I shudder to think of the perverse incentives that might arise from players being rated under such a system, as it might encourage more junior players to settle for a draw if it would lift both their ratings. This is a topic for another time. First let us see if these ideas jibe with the data.

Next Logistic

Here I perform the first logistic regression, and print its summary.

mod1 <- glm(is_win ~ deltaElo + meanElo,data=sdat,family=binomial())
print(summary(mod1))
Call:
glm(formula = is_win ~ deltaElo + meanElo, family = binomial(), 
    data = sdat)

Deviance Residuals: 
   Min      1Q  Median      3Q     Max  
 -2.09   -1.03   -0.79    1.13    1.71  

Coefficients:
             Estimate Std. Error z value Pr(>|z|)    
(Intercept) -0.019787   0.026946   -0.73     0.46    
deltaElo     0.006867   0.000024  286.22   <2e-16 ***
meanElo     -0.000421   0.000011  -38.17   <2e-16 ***
---
Signif. codes:  0 '***' 0.001 '**' 0.01 '*' 0.05 '.' 0.1 ' ' 1

(Dispersion parameter for binomial family taken to be 1)

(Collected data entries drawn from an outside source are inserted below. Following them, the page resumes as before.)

(** C6 (amended): in a state reached by enqueues and dequeues from empty
    queues, enqueueing a non-real-time signal other than the two libc
    reserves (32 and 33) that has a record in the queue of the thread
    fails with -1 and leaves every queue and every pending mask of the
    group as they were.  An enqueue of a real-time signal does not
    coalesce.  When no core dump is in progress it sets the bit, and it
    links one more record of that signal at the tail of the queue when
    the limit on pending signals is not reached and the allocation
    succeeds, and leaves the queue as it was otherwise.  While a core
    dump is in progress an enqueue of any signal but SIGINT returns -1
    and changes nothing.  So on a thread with an empty queue, with no
    core dump in progress and room for four records under the limit,
    SIGUSR1 twice and SIGRTMIN+3 three times leave a queue of four
    records with both bits set. *)
Theorem enqueue_coalesces_below_sigrtmin :
  (forall g i t inf sig fl ok,
     reachable g -> tasks g !! i = Some t ->
     sig < SIGRTMIN -> reserved_signal sig = false -> queued (pending t) sig ->
     fst (psm_send_ve_signal g i inf sig fl ok) = -1 /\
     map pending (tasks (snd (psm_send_ve_signal g i inf sig fl ok)))
     = map pending (tasks g)) /\
  (forall g i t inf sig fl,
     tasks g !! i = Some t -> SIGRTMIN <= sig <= 64 ->
     signal_flag (sighand g) <> VE_SIGNAL_GROUP_COREDUMP ->
     sh_ve_sigpending (sighand g) + 1 <= rlim_sigpending (sighand g) ->
     exists t' q,
       tasks (snd (psm_send_ve_signal g i inf sig fl true)) !! i = Some t' /\
       sig_list (pending t') = sig_list (pending t) ++ [q] /\ signo q = sig /\
       sigismember (signal (pending t')) sig = 1) /\
  (forall g i t inf sig fl ok,
     tasks g !! i = Some t -> SIGRTMIN <= sig <= 64 ->
     signal_flag (sighand g) <> VE_SIGNAL_GROUP_COREDUMP ->
     ok = false \/
     rlim_sigpending (sighand g) < sh_ve_sigpending (sighand g) + 1 ->
     exists t',
       tasks (snd (psm_send_ve_signal g i inf sig fl ok)) !! i = Some t' /\
       sig_list (pending t') = sig_list (pending t) /\
       sigismember (signal (pending t')) sig = 1) /\
  (forall g i inf sig fl ok,
     signal_flag (sighand g) = VE_SIGNAL_GROUP_COREDUMP -> sig <> SIGINT ->
     psm_send_ve_signal g i inf sig fl ok = (-1, g)) /\
  (forall g i t inf1 inf2 inf3 inf4 inf5 fl1 fl2 fl3 fl4 fl5,
     tasks g !! i = Some t -> pending t = mk_sigpending [] 0 ->
     signal_flag (sighand g) <> VE_SIGNAL_GROUP_COREDUMP ->
     sh_ve_sigpending (sighand g) + 4 <= rlim_sigpending (sighand g) ->
     exists t',
       tasks (run [Send i inf1 SIGUSR1 fl1 true; Send i inf2 SIGUSR1 fl2 true;
                   Send i inf3 (SIGRTMIN + 3) fl3 true;
                   Send i inf4 (SIGRTMIN + 3) fl4 true;
                   Send i inf5 (SIGRTMIN + 3) fl5 true] g) !! i = Some t' /\
       length (sig_list (pending t')) = 4%nat /\
       sigismember (signal (pending t')) SIGUSR1 = 1 /\
       sigismember (signal (pending t')) (SIGRTMIN + 3) = 1).
Proof.
  assert (forall sig, SIGRTMIN <= sig <= 64 -> reserved_signal sig = false) as Hrt
    by (intros sig; unfold SIGRTMIN, reserved_signal; lia).
  split; [|split; [|split; [|split]]].
  - intros g i t inf sig fl ok Hr Hi Hlt Hres Hq.
    apply (send_coalesces g i t); auto. apply reachable_inv, Hr.
  - intros g i t inf sig fl Hi Hs Hf Hlim.
    destruct (send_rt_queued g i t inf sig fl Hi Hs Hf Hlim)
      as (t0 & t' & q & Hi0 & Hi' & Hl & Hq & Hb & _).
    rewrite Hi in Hi0. injection Hi0 as <-.
    exists t', q. repeat split; auto.
    rewrite Hb. apply sigismember_sigaddset;
      [unfold SIGRTMIN in *; lia|apply Hrt, Hs|auto].
  - intros g i t inf sig fl ok Hi Hs Hf Hd.
    destruct (send_rt_dropped g i t inf sig fl ok Hi Hs Hf Hd)
      as (t' & Hi' & Hl & Hb).
    exists t'. split; [exact Hi'|]. split; [exact Hl|].
    rewrite Hb. apply sigismember_sigaddset;
      [unfold SIGRTMIN in *; lia|apply Hrt, Hs|auto].
  - apply send_during_coredump.
  - intros g i t inf1 inf2 inf3 inf4 inf5 fl1 fl2 fl3 fl4 fl5 Hi Hp Hf Hlim.
    unfold run. simpl foldl.
    (* first SIGUSR1 *)
    destruct (send_plain_queued g i t inf1 SIGUSR1 fl1 Hi Hf) as
      (t0 & t1 & q1 & Hi0 & Hi1 & Hl1 & Hq1 & Hb1 & Hf1 & Hr1 & Hc1);
      [discriminate|reflexivity| |lia|].
    { apply legacy_queue_absent; rewrite Hp; [|reflexivity].
      intros (q & Hq & _). inversion Hq. }
    rewrite Hi in Hi0. injection Hi0 as <-. rewrite Hp in Hl1, Hb1. simpl in Hl1, Hb1.
    set (g1 := snd (psm_send_ve_signal g i inf1 SIGUSR1 fl1 true)) in *.
    (* second SIGUSR1 *)
    rewrite (send_plain_coalesced g1 i t1 inf2 SIGUSR1 fl2 true Hi1);
      [|congruence|discriminate|reflexivity|].
    2:{ apply legacy_queue_present; [reflexivity| |rewrite Hb1; reflexivity].
        exists q1. rewrite Hl1. split; [left|exact Hq1]. }
    (* three times SIGRTMIN+3 *)
    destruct (send_rt_queued g1 i t1 inf3 (SIGRTMIN + 3) fl3 Hi1) as
      (t1' & t2 & q2 & Hi1' & Hi2 & Hl2 & Hq2 & Hb2 & Hf2 & Hr2 & Hc2);
      [unfold SIGRTMIN; lia|congruence|lia|].
    rewrite Hi1 in Hi1'. injection Hi1' as <-.
    set (g2 := snd (psm_send_ve_signal g1 i inf3 (SIGRTMIN + 3) fl3 true)) in *.
    destruct (send_rt_queued g2 i t2 inf4 (SIGRTMIN + 3) fl4 Hi2) as
      (t2' & t3 & q3 & Hi2' & Hi3 & Hl3 & Hq3 & Hb3 & Hf3 & Hr3 & Hc3);
      [unfold SIGRTMIN; lia|congruence|lia|].
    rewrite Hi2 in Hi2'. injection Hi2' as <-.
    set (g3 := snd (psm_send_ve_signal g2 i inf4 (SIGRTMIN + 3) fl4 true)) in *.
    destruct (send_rt_queued g3 i t3 inf5 (SIGRTMIN + 3) fl5 Hi3) as
      (t3' & t4 & q4 & Hi3' & Hi4 & Hl4 & Hq4 & Hb4 & Hf4 & Hr4 & Hc4);
      [unfold SIGRTMIN; lia|congruence|lia|].
    rewrite Hi3 in Hi3'. injection Hi3' as <-.
    exists t4. split; [exact Hi4|].
    rewrite Hl4, Hl3, Hl2, Hl1, Hb4, Hb3, Hb2, Hb1.
    split; [reflexivity|]. split; reflexivity.
Qed.
End Enqueue.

    Null deviance: 1574897  on 1137821  degrees of freedom
Residual deviance: 1465087  on 1137819  degrees of freedom
AIC: 1465093

Number of Fisher Scoring iterations: 4
# sequential hazard:
# mod2 <- glm(is_tie ~ deltaElo + meanElo,data=sdat %>% filter(!is_win),family=binomial())

is_2400 <- (log(1/3) - coef(mod1)['(Intercept)']) / (coef(mod1)['meanElo'])

We see that both the difference in ability, and the outright mean ability are significant in this logistic regression. The sign on the mean ability coefficient is negative: better players are less likely to secure an outright win, all things equal, but the effect is small. We can compute the 'anchor' point by finding the rating at which the probability of a win by the first player is exactly one quarter: this corresponds to one to three odds, and we estimate that anchor point as an Elo of 2560.077, not terribly far from our rough estimate of 2400.

This suggests the following definitions:

$$ p_1 = \frac{1}{1 + e^{0.0198 - 0.00687 \Delta_a + 0.000421 \mu_a}}, $$

where \(\mu_a\) is the average ability. Then define \(p_2\) as

$$ p_2 = 2 \frac{E_A - p_1}{1 - p_1}, $$

and, as always,

$$ E_A = \frac{1}{1 + 10^{- \Delta_a / 400}}. $$

The variance of the outcome, from the first player's perspective, is then

$$ p_1 + \frac{1}{4} (1-p_1)p_2 - E_A^2. $$

This number can then feed into an estimate of standard error around Elo ratings, which will have to wait for a future blog post.